I couldn’t WAIT to offer this modality to my clients! I was so stoked. To this day, I get teased about how I seem to “enjoy” needling patients, as if I am cruelly taking “pleasure” in causing pain but I ASSURE you, I get excited about the potential healing that’s available with these little needles.
Compared to acupuncture which has been around for hundreds of years, IMS is a relatively recent “invention”. The needles used are the same in both treatments but the application combines conventional (or Western) physiological and anatomical knowledge with traditional (Eastern) techniques to produce a fusion, of sorts. I personally believe it’s a beautiful union of old with new, offering relief for clients who can not find any with regular physiotherapy or other body work, for example.
It’s application and success has been noted mostly in the reduction of chronic musculo-skeletal pain. Some examples of “conditions” treated with IMS are tennis elbow, low back pain, fibromyalgia, carpal tunnel or frozen shoulders, to name but a few.
IMS involves the insertion of needles into muscles who’ve shortened or contracted. Creating a tiny “wound” in the muscle encourages blood and healing materials into the area of the overly tight muscle. While tight, it doesn’t heal properly which leads to the chronicity of the condition. The muscle being needled “grabs” onto the needle and after a while, relaxes. This continues for some time after the needling is complete. By “twiddling” the needle, a greater response can take place.
Patients who have heard of IMS after having had acupuncture sometimes refer to is as the “painful” kind of acupuncture. It’s true that the treatment isn’t exactly pleasant, whereas traditional acupuncture can be quite calming and soothing. What I tell these patients is that the “intention” of IMS is STIMULATION- ie. to trigger a spinal cord reaction. Insertion of a needling into a “healthy” muscles does not produce the same reaction as into a tightened or contracted muscle. Many of my clients are actually relieved when the needle re-creates or “accesses” they pain, which until that point had seemed elusive or untouchable. The reasons for this may be that the muscle is deeper than can be easily reached with other techniques (such as deep hip muscles or paraspinal muscles) or because the needling unleashes a REFERRED pain that is what the patient experiences.

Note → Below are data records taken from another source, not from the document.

(** ** [Sift::Writer] *)
Module Writer.
Record stats := mk_stats { ninstrs : Z; hsize : list Z; haddr : list Z; nbranch : Z; npredicate : Z; ninstrsmall : Z; ninstrext : Z }.
(** [output]: what has been written, unless the file is closed; [response]: what can be read;
    the pages, or addresses, of code and the pages of data that have been sent. *)
Record t := mk {
  output : option bytes;
  response : bytes;
  last_address : Z;
  icache : gset Z;
  m_va2pa : gset Z;
  counts : stats;
  m_response_filename : bool;
  m_requires_icache_per_insn : bool;
  m_send_va2pa_mapping : bool;
}.
Definition set_output x (w : t) : t := mk x (response w) (last_address w) (icache w) (m_va2pa w) (counts w) (m_response_filename w) (m_requires_icache_per_insn w) (m_send_va2pa_mapping w).
Definition set_response x (w : t) : t := mk (output w) x (last_address w) (icache w) (m_va2pa w) (counts w) (m_response_filename w) (m_requires_icache_per_insn w) (m_send_va2pa_mapping w).
Definition set_last_address x (w : t) : t := mk (output w) (response w) x (icache w) (m_va2pa w) (counts w) (m_response_filename w) (m_requires_icache_per_insn w) (m_send_va2pa_mapping w).
Definition set_icache x (w : t) : t := mk (output w) (response w) (last_address w) x (m_va2pa w) (counts w) (m_response_filename w) (m_requires_icache_per_insn w) (m_send_va2pa_mapping w).
Definition set_va2pa x (w : t) : t := mk (output w) (response w) (last_address w) (icache w) x (counts w) (m_response_filename w) (m_requires_icache_per_insn w) (m_send_va2pa_mapping w).
Definition set_counts x (w : t) : t := mk (output w) (response w) (last_address w) (icache w) (m_va2pa w) x (m_response_filename w) (m_requires_icache_per_insn w) (m_send_va2pa_mapping w).

(** Does the program's work on its own memory: [getCodeFunc], and the page table of the process
    ([None]: a page it cannot be read for). *)
Record host := { getCode : Z → Z → bytes; pagemap : Z → option Z }.
(** The code of an instruction, in either way. *)
Definition code_range (a n : Z) : Prop := 0 ≤ a ∧ 0 < n < 16 ∧ a + n + ICACHE_SIZE < 2 ^ 64.
Definition code_part (a n : Z) : M Writer.t unit :=
  if per_insn then Writer.send_code the_host a n else Writer.send_pages the_host 2 (Z.land a ICACHE_PAGE_MASK) (Z.land (u64 (a + n - 1)) ICACHE_PAGE_MASK).
Lemma relays_code_part isa L a : code_range a (sizes a) →
  relays (knows isa L [] []) (code_part a (sizes a)) [] (knows isa L [(a, sizes a)] []).
Proof.
  intros (Ha & Hn & Hlt). set (n := sizes a) in *. assert (HI : ICACHE_SIZE = 4096) by done. unfold code_part. destruct per_insn eqn:Epi; [by apply relays_code|].
  pose proof (Z.mod_pos_bound a ICACHE_SIZE ltac:(done)) as Hm. pose proof (Z.mod_pos_bound (a + n - 1) ICACHE_SIZE ltac:(done)) as Hm2.
  rewrite u64_small, !land_page by rlia. change (a - a `mod` 4096) with (page_of a). change (a + n - 1 - (a + n - 1) `mod` 4096) with (page_of (a + n - 1)).
  assert (Hpz : ∀ x, page_of x `mod` ICACHE_SIZE = 0). { intros x. unfold page_of. by rewrite Zminus_mod_idemp_r, Z.sub_diag. }
  assert (H0 : 0 ≤ page_of a ≤ a) by (unfold page_of; pose proof (Z.mod_le a ICACHE_SIZE); lia).
  assert (H1 : page_of (a + n - 1) ≤ a + n - 1) by (unfold page_of; lia).
  assert (Hstep : page_of (a + n - 1) = page_of a ∨ page_of (a + n - 1) = page_of a + ICACHE_SIZE).
  { destruct (decide (a `mod` ICACHE_SIZE + n ≤ ICACHE_SIZE)) as [Hle|Hgt].
    - left. destruct (page_of_add (page_of a) (a `mod` ICACHE_SIZE + n - 1) (Hpz a)) as [E _]; [lia|]. rewrite <- E at 1. f_equal. unfold page_of. lia.
    - right. destruct (page_of_add (page_of a + ICACHE_SIZE) (a `mod` ICACHE_SIZE + n - 1 - ICACHE_SIZE)) as [E _]; [| lia |].
      + change ICACHE_SIZE with (1 * ICACHE_SIZE) at 1. by rewrite Z.mod_add.
      + rewrite <- E at 1. f_equal. unfold page_of. lia. }
  cbn [Writer.send_pages]. assert (page_of a ≤ page_of (a + n - 1)) by lia. destruct (Z.leb_spec (page_of a) (page_of (a + n - 1))); [|lia]. cbn [negb].
  rewrite u64_small by rlia. change (@nil event) with (@nil event ++ []).
  eapply relays_seq; [apply (relays_page _ L [] []); [done | done | lia]|].
  destruct Hstep as [E|E]; rewrite E.
  - destruct (Z.leb_spec (page_of a + ICACHE_SIZE) (page_of a)); [lia|]. cbn [negb]. apply relays_skip. intros w r (Hs & HL & HK & HV). split; [done|]. split; [done|]. split; [|done].
    apply Forall_cons in HK as [HK _]. constructor; [|done]. cbn in *. intros i Hi. replace (a + i) with (page_of a + (a `mod` ICACHE_SIZE + i)) by (unfold page_of; lia). apply HK. unfold page_of in E. lia.
  - rewrite Z.leb_refl. cbn [negb]. change (@nil event) with (@nil event ++ []).
    eapply relays_seq; [apply (relays_page _ L _ []); [done | by rewrite <- E | lia]|].
    assert (Hend : negb (u64 (page_of a + ICACHE_SIZE + ICACHE_SIZE) <=? page_of a + ICACHE_SIZE) = true).
    { rewrite u64_small by rlia. destruct (Z.leb_spec (page_of a + ICACHE_SIZE + ICACHE_SIZE) (page_of a + ICACHE_SIZE)); [lia | done]. }
    rewrite Hend. apply relays_skip. intros w r (Hs & HL & HK & HV). split; [done|]. split; [done|]. split; [|done].
    apply Forall_cons in HK as [HK2 HK]. apply Forall_cons in HK as [HK _]. constructor; [|done]. cbn in *. intros i Hi.
    destruct (decide (a `mod` ICACHE_SIZE + i < ICACHE_SIZE)).
    + replace (a + i) with (page_of a + (a `mod` ICACHE_SIZE + i)) by (unfold page_of; lia). apply HK. lia.
    + replace (a + i) with (page_of a + ICACHE_SIZE + (a `mod` ICACHE_SIZE + i - ICACHE_SIZE)) by (unfold page_of; lia). apply HK2. lia.
Qed.
(* ===== verification/SiftSession.v ===== *)
(** A program that is simulated while it runs: [Sift.Writer] and [Sift.Reader] at the two ends of a
    pair of pipes.

    Calls that wait go through the pipes to a handler of the simulator, the answer back; while the
    program waits, the handler may read and write its memory, again through the pipes - if the call
    is one in whose loop the program serves that.  The theorem says that none of this can be told
    from handlers that are called, and access the memory, directly. *)
From stdpp Require Import relations.
From S2P Require Import Prelude StateResult Sift SiftTrace.

(** Calls that wait. *)
Inductive request :=
  | InstructionCount (icount : Z) | Syscall (syscall_number : Z) (data : bytes) | NewThread | Join (thread : Z) | Sync
  | Magic (a b c : Z) | Emulate (type : Z) (req res : bytes) | Fork.

(** What a handler does: it looks at the state of the simulator, changes it, accesses the memory of
    the program, and answers.  The memory it knows by accesses only. *)
Inductive handler (S A : Type) :=
  | Answer (a : A)
  | Look (k : S → handler S A)
  | Change (s : S) (k : handler S A)
  | Access (lock_signal mem_op d_addr : Z) (data_buffer : bytes) (k : option bytes → handler S A).
Arguments Answer {S A} _.
Arguments Look {S A} _.
Arguments Change {S A} _ _.
Arguments Access {S A} _ _ _ _ _.
(** The handlers of a simulator for the calls that wait. *)
Record simulator (S : Type) := {
  on_icount : Z → handler S Z;
  on_syscall : Z → bytes → handler S Z;
  on_new_thread : handler S Z;
  on_fork : handler S Z;
  on_join : Z → handler S Z;
  on_magic : Z → Z → Z → handler S Z;
  on_emu : Z → bytes → bytes → handler S (bool * bytes);
}.
Arguments on_icount {S} _ _.
Arguments on_syscall {S} _ _ _.
Arguments on_new_thread {S} _.
Arguments on_fork {S} _.
Arguments on_join {S} _ _.
Arguments on_magic {S} _ _ _ _.
Arguments on_emu {S} _ _ _ _.
(** ** A client *)
Inductive op := Push (x : T) | PushCircular (x : T) | Pop.
Definition apply (o : op) (q : t) : result t :=
  match o with Push x => push x q | PushCircular x => pushCircular x q | Pop => let! (_, q) := pop q in Ok q end.
Definition apply_list (n : nat) (o : op) (l : list T) : result (list T) :=
  match o with
  | Push x => if bool_decide (length l = n) then Err AssertFail else Ok (l ++ [x])
  | PushCircular x => Ok ((if bool_decide (length l = n) then tail l else l) ++ [x])
  | Pop => match l with [] => Err AssertFail | _ :: l => Ok l end
  end.
Fixpoint runs (ops : list op) (q : t) : result t := match ops with [] => Ok q | o :: ops => let! q := apply o q in runs ops q end.
Fixpoint runs_list (n : nat) (ops : list op) (l : list T) : result (list T) :=
  match ops with [] => Ok l | o :: ops => let! l := apply_list n o l in runs_list n ops l end.
Definition same (n : nat) (r : result t) (r' : result (list T)) : Prop :=
  match r, r' with Ok q, Ok l => holds q l ∧ capacity q = n | Err e, Err e' => e = e' | _, _ => False end.
Lemma holds_length q l : holds q l → (length l ≤ capacity q)%nat.
Proof. intros (Hw & -> & _). by apply count_lt. Qed.
Lemma apply_same o q l : holds q l → same (capacity q) (apply o q) (apply_list (capacity q) o l).
Proof.
  intros Hq. pose proof (holds_length _ _ Hq) as Hle. assert (Hpush : ∀ x, same (capacity q) (push x q) (apply_list (capacity q) (Push x) l)).
  { intros x. cbn. case_bool_decide as Hf; [unfold push; rewrite (full_ok _ _ Hq), bool_decide_eq_true_2 by done; done|].
    destruct (push_ok q l x Hq) as (q' & -> & ? & ?); [lia | done]. }
  destruct o as [x|x|]; [apply Hpush | | ].
  - cbn [apply apply_list]. unfold pushCircular. rewrite (full_ok _ _ Hq). cbn [rbind]. specialize (Hpush x). cbn in Hpush. case_bool_decide as Hf; [|exact Hpush].
    pose proof (pop_ok _ _ Hq) as Hp. destruct l as [|y l]; [destruct Hq as ([? ? ? ?] & _); unfold capacity in Hf; cbn in Hf; lia|].
    destruct Hp as (q' & -> & Hq' & Hc). cbn [rbind tail]. destruct (push_ok q' l x Hq') as (q'' & -> & ? & ?); [rewrite Hc; cbn in Hf; lia|]. split; [done | by etrans].
  - cbn. pose proof (pop_ok _ _ Hq) as Hp. destruct l as [|y l]; [by rewrite Hp|]. by destruct Hp as (q' & -> & Hq' & Hc).
Qed.
(** [C40] A queue for [n] elements behaves as a list of at most [n]: for every sequence of
    insertions and removals the two fail at the same operation, or the queue ends up holding the
    list; its size, its first and last element and the one at any index are those of the list. *)
Theorem queue_refines_list n slots ops : 0 < n < 2 ^ 31 - 1 → length slots = S (Z.to_nat n) →
  match runs ops (new n slots), runs_list (Z.to_nat n) ops [] with
  | Ok q, Ok l => size q = Ok (Z.of_nat (length l)) ∧ (length l ≤ Z.to_nat n)%nat ∧
      (∀ i, at_ q (Z.of_nat i) = match l !! i with Some x => Ok x | None => Err AssertFail end) ∧
      front q = match l with x :: _ => Ok x | [] => Err AssertFail end ∧ back q = match last l with Some x => Ok x | None => Err AssertFail end
  | Err e, Err e' => e = e'
  | _, _ => False
  end.
Proof.
  intros Hn Hslots. assert (Hnew : holds (new n slots) []).
  { unfold holds, count. cbn. split_and!; [|by rewrite Z.mod_0_l by (rewrite u32_small by rlia; lia) | intros; lia].
    split; cbn; rewrite ?u32_small by rlia; lia. }
  assert (Hcap : capacity (new n slots) = Z.to_nat n). { unfold capacity. cbn. rewrite u32_small by rlia. lia. }
  revert Hnew Hcap. generalize (new n slots) ([] : list T). induction ops as [|o ops IH]; intros q l Hq Hc; cbn [runs runs_list].
  - rewrite <- Hc. split_and!; [exact (size_ok q l Hq) | exact (holds_length q l Hq) | exact (λ i, at_ok q l i Hq) | exact (queue_front q l Hq) | exact (back_ok q l Hq)].
  - pose proof (apply_same o q l Hq) as Hs. rewrite Hc in Hs. destruct (apply o q), (apply_list (Z.to_nat n) o l); cbn in *; [|done..]. destruct Hs. by apply IH.
Qed.
End queue.
Arguments t : clear implicits.
Arguments op : clear implicits.
Lemma queue_refines_list_witness : (0 < 3 < 2 ^ 31 - 1 ∧ length (replicate 4 (0:Z)) = S (Z.to_nat 3)) ∧
  match runs [Push 5; Push 6; Pop; Push 7; Push 8; PushCircular 9] (new 3 (replicate 4 0)), runs_list (Z.to_nat 3) [Push 5; Push 6; Pop; Push 7; Push 8; PushCircular 9] [] with
  | Ok q, Ok l => size q = Ok (Z.of_nat (length l)) ∧ (length l ≤ Z.to_nat 3)%nat ∧
      (∀ i, at_ q (Z.of_nat i) = match l !! i with Some x => Ok x | None => Err AssertFail end) ∧
      front q = match l with x :: _ => Ok x | [] => Err AssertFail end ∧ back q = match last l with Some x => Ok x | None => Err AssertFail end
  | Err e, Err e' => e = e'
  | _, _ => False
  end ∧ runs_list (Z.to_nat 3) [Push 5; Push 6; Pop; Push 7; Push 8; PushCircular 9] [] = Ok [7; 8; 9].
Proof.
  split; [by split|]. split; [|done].
  apply (queue_refines_list 3 (replicate 4 0) [Push 5; Push 6; Pop; Push 7; Push 8; PushCircular 9]); [lia | done].
Defined.
End CircularQueue.
(** * A convolutional variational autoencoder: construction, losses, persistence

    Shallow embedding of [src/models/variationalautoencoder.py].

    The Python class builds three Keras models (encoder, decoder and their
    composition), defines the losses used for training and saves / reloads
    itself.  The embedding keeps the structure of the class:

    - the object [self] is a record with the attributes of the class,
      threaded through the [build_*] methods;
    - building is a computation in a monad [M] that logs the layer objects
      it constructs and may raise an exception;
    - symbolic tensors are tracked by their static shape (batch axis left
      out, as in [K.int_shape(x)[1:]]) and by the chain of layers that
      produced them;
    - the numeric parts (sampling, losses) are functions on real-valued
      tensors;
    - [save] and [load] run in a second monad [IO] over a file system and
      the log of constructed layers, with the two serializers as
      parameters. *)

From Stdlib Require Import ZArith Reals Lra Lia.
From stdpp Require Import base list strings gmap pretty.

Local Open Scope Z_scope.

(** ** Python values and exceptions *)

(** The exceptions that the modelled code paths can raise. *)
Inductive exn :=
| AssertionError (msg : string)
| IndexError
| AttributeError
| ValueError
| FileNotFoundError.

(** [kernel_size] and [strides] of a convolution are an int or a pair of
    ints; Keras normalises an int [n] to [(n, n)]. *)
Inductive int_or_pair :=
| IntV (n : Z)
| PairV (a b : Z).

Definition normalize_tuple (v : int_or_pair) : Z * Z :=
  match v with
  | IntV n => (n, n)
  | PairV a b => (a, b)
  end.

Inductive padding := PadSame | PadValid.

(** ** Keras layers *)

Inductive layer :=
| InputLayer (shape : list Z) (name : string)
| Conv2D (filters : Z) (kernel_size strides : int_or_pair) (pad : padding) (name : string)
| ReLU (name : string)
| BatchNormalization (name : string)
| Flatten
| Dense (units : Z) (name : string)
| Lambda (name : string)
| Reshape (target_shape : list Z)
| Conv2DTranspose (filters : Z) (kernel_size strides : int_or_pair) (pad : padding) (name : string)
| Activation (fn : string) (name : string)
| SubModel (name : option string) (weights : list (list Z)).

(** [np.prod] of a shape. *)
Definition np_prod (shape : list Z) : Z := foldr Z.mul 1 shape.

(** Modelled from the spec: Keras is not part of the sources.  Output length
    of a convolution along one axis ([conv_utils.conv_output_length]); with
    same-padding the output spatial size is ceil(input/stride). *)
Definition conv_output_length (input_length filter_size : Z) (pad : padding) (stride : Z) : Z :=
  match pad with
  | PadSame => (input_length + stride - 1) / stride
  | PadValid => (input_length - filter_size + 1 + stride - 1) / stride
  end.

(** Modelled from the spec: Keras is not part of the sources.  Output length
    of a transposed convolution along one axis
    ([conv_utils.deconv_output_length]); with same-padding it is the upsampling
    inverse of the convolution, input * stride. *)
Definition deconv_output_length (input_length filter_size : Z) (pad : padding) (stride : Z) : Z :=
  match pad with
  | PadSame => input_length * stride
  | PadValid => input_length * stride + Z.max (filter_size - stride) 0
  end.

(** Static shape inference of one layer on a per-sample shape; [None] where
    Keras rejects the call with a [ValueError]. *)
Definition compute_output_shape (ly : layer) (shape : list Z) : option (list Z) :=
  match ly with
  | InputLayer s _ => Some s
  | Conv2D f k s pad _ =>
      let '(kh, kw) := normalize_tuple k in
      let '(sh, sw) := normalize_tuple s in
      match shape with
      | [h; w; _] =>
          if decide (0 < sh ∧ 0 < sw)
          then Some [conv_output_length h kh pad sh; conv_output_length w kw pad sw; f]
          else None
      | _ => None
      end
  | Conv2DTranspose f k s pad _ =>
      let '(kh, kw) := normalize_tuple k in
      let '(sh, sw) := normalize_tuple s in
      match shape with
      | [h; w; _] =>
          if decide (0 < sh ∧ 0 < sw)
          then Some [deconv_output_length h kh pad sh; deconv_output_length w kw pad sw; f]
          else None
      | _ => None
      end
  | ReLU _ | BatchNormalization _ | Activation _ _ | Lambda _ => Some shape
  | Flatten => Some [np_prod shape]
  | Dense u _ =>
      match reverse shape with
      | _ :: front => Some (reverse front ++ [u])
      | [] => None
      end
  | Reshape target =>
      if decide (np_prod target = np_prod shape) then Some target else None
  | SubModel _ _ => None
  end.
(** X3: the answer 4 (overtaking) is only given when none of the three
    other classes holds, and then an own ship with a speed that is not
    negative is strictly faster than the target; if the target's speed is
    not negative either, the courses differ by less than a quarter turn (the
    cosine of their intersection angle is positive). *)
Theorem overtaking_own_ship_is_faster (OS TS : CyberShipII) (distance : float_ext) :
  _get_COLREG_situation OS TS distance = 4%Z ->
  0 <= _get_V OS ->
  _get_V TS < _get_V OS
  /\ (0 <= _get_V TS -> 0 < cos (C_T_side OS TS))
  /\ ~ HeadOn OS TS /\ ~ StarboardCrossing OS TS /\ ~ PortsideCrossing OS TS.
Proof.
  intros H4 HV.
  destruct (COLREG_situation_4_inv OS TS distance H4)
    as [HH [HS [HP [_ Hfast]]]].
  pose proof (COS_bound (C_T_side OS TS)) as [_ Hcos].
  split; [nra|]. split; [|tauto].
  intros HT. destruct (Rle_or_lt (cos (C_T_side OS TS)) 0); [nra | assumption].
Qed.

Lemma relative_speed_nonneg (OS TS : CyberShipII) : 0 <= relative_speed OS TS.
Proof. unfold relative_speed. apply sqrt_pos. Qed.

(** X4: for a hull of non-negative length the ship domain is never
    negative and at least 30 s times the own speed and 30 s times the
    relative speed; it is 0 when both the own speed and the relative speed
    are 0. *)
Theorem ship_domain_lower_bounds (OS TS : CyberShipII) :
  0 <= CS_length OS ->
  0 <= _get_ship_domain OS TS
  /\ 30 * _get_V OS <= _get_ship_domain OS TS
  /\ 30 * relative_speed OS TS <= _get_ship_domain OS TS
  /\ (_get_V OS = 0 -> relative_speed OS TS = 0 -> _get_ship_domain OS TS = 0).
Proof.
  intros HL. rewrite ship_domain_formula. unfold domain_radius.
  set (V := Rmax (_get_V OS) (relative_speed OS TS)).
  pose proof (float_pow_nonneg V 1.26) as Hp.
  pose proof (Rmax_l (_get_V OS) (relative_speed OS TS)) as Hl.
  pose proof (Rmax_r (_get_V OS) (relative_speed OS TS)) as Hr.
  pose proof (relative_speed_nonneg OS TS) as Hrel.
  fold V in Hl, Hr.
  assert (HLp : 0 <= CS_length OS * float_pow V 1.26) by (apply Rmult_le_pos; assumption).
  repeat split; try lra.
  intros H0 H1. unfold V. rewrite H0, H1, Rmax_left by lra.
  unfold float_pow. destruct (Req_dec_T 0 0); [lra | contradiction].
Qed.

End ClassifierMore.

Lemma bng_abs_south_of (N0 E0 N1 : R) : N1 < N0 -> bng_abs N0 E0 N1 E0 = PI.
Proof.
  intros HN. unfold bng_abs, atan2. replace (E0 - E0) with 0 by lra.
  destruct (Rlt_dec 0 (N1 - N0)); [lra|].
  destruct (Rlt_dec (N1 - N0) 0); [|lra].
  destruct (Rle_dec 0 0); [|lra].
  replace (0 / (N1 - N0)) with 0 by (field; lra).
  rewrite atan_0. pose proof PI_RGT_0.
  replace (0 + PI) with PI by ring. apply angle_to_2pi_id. lra.
Qed.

Note: a referred pain is one that is felt in a distant location from it’s source, and can seem to be unrelated. When some cardiac patients have left arm pain, this is sometimes a referral from the heart muscle itself.
So, in the end, the main difference in the techniques, I always say, is the “theory behind the application”…in IMS treatment, an acupuncture needle is being used alternatively to it’s traditional designation in treating meridians (or channels of energy flow in the body). IMS uses knowledge of anatomy and a western type medical exam to choose the appropriate needle points.
I am in no position to say that one is BETTER than the other nor am I implying one is better than the other. It’s simply a different application of an ancient tool!
Sue Shalanski BScPT has been trained in CGIMS by Chan Gunn and his associate instructors, completing her training in 2003 and enjoying helping her clients move freer and with less pain since then!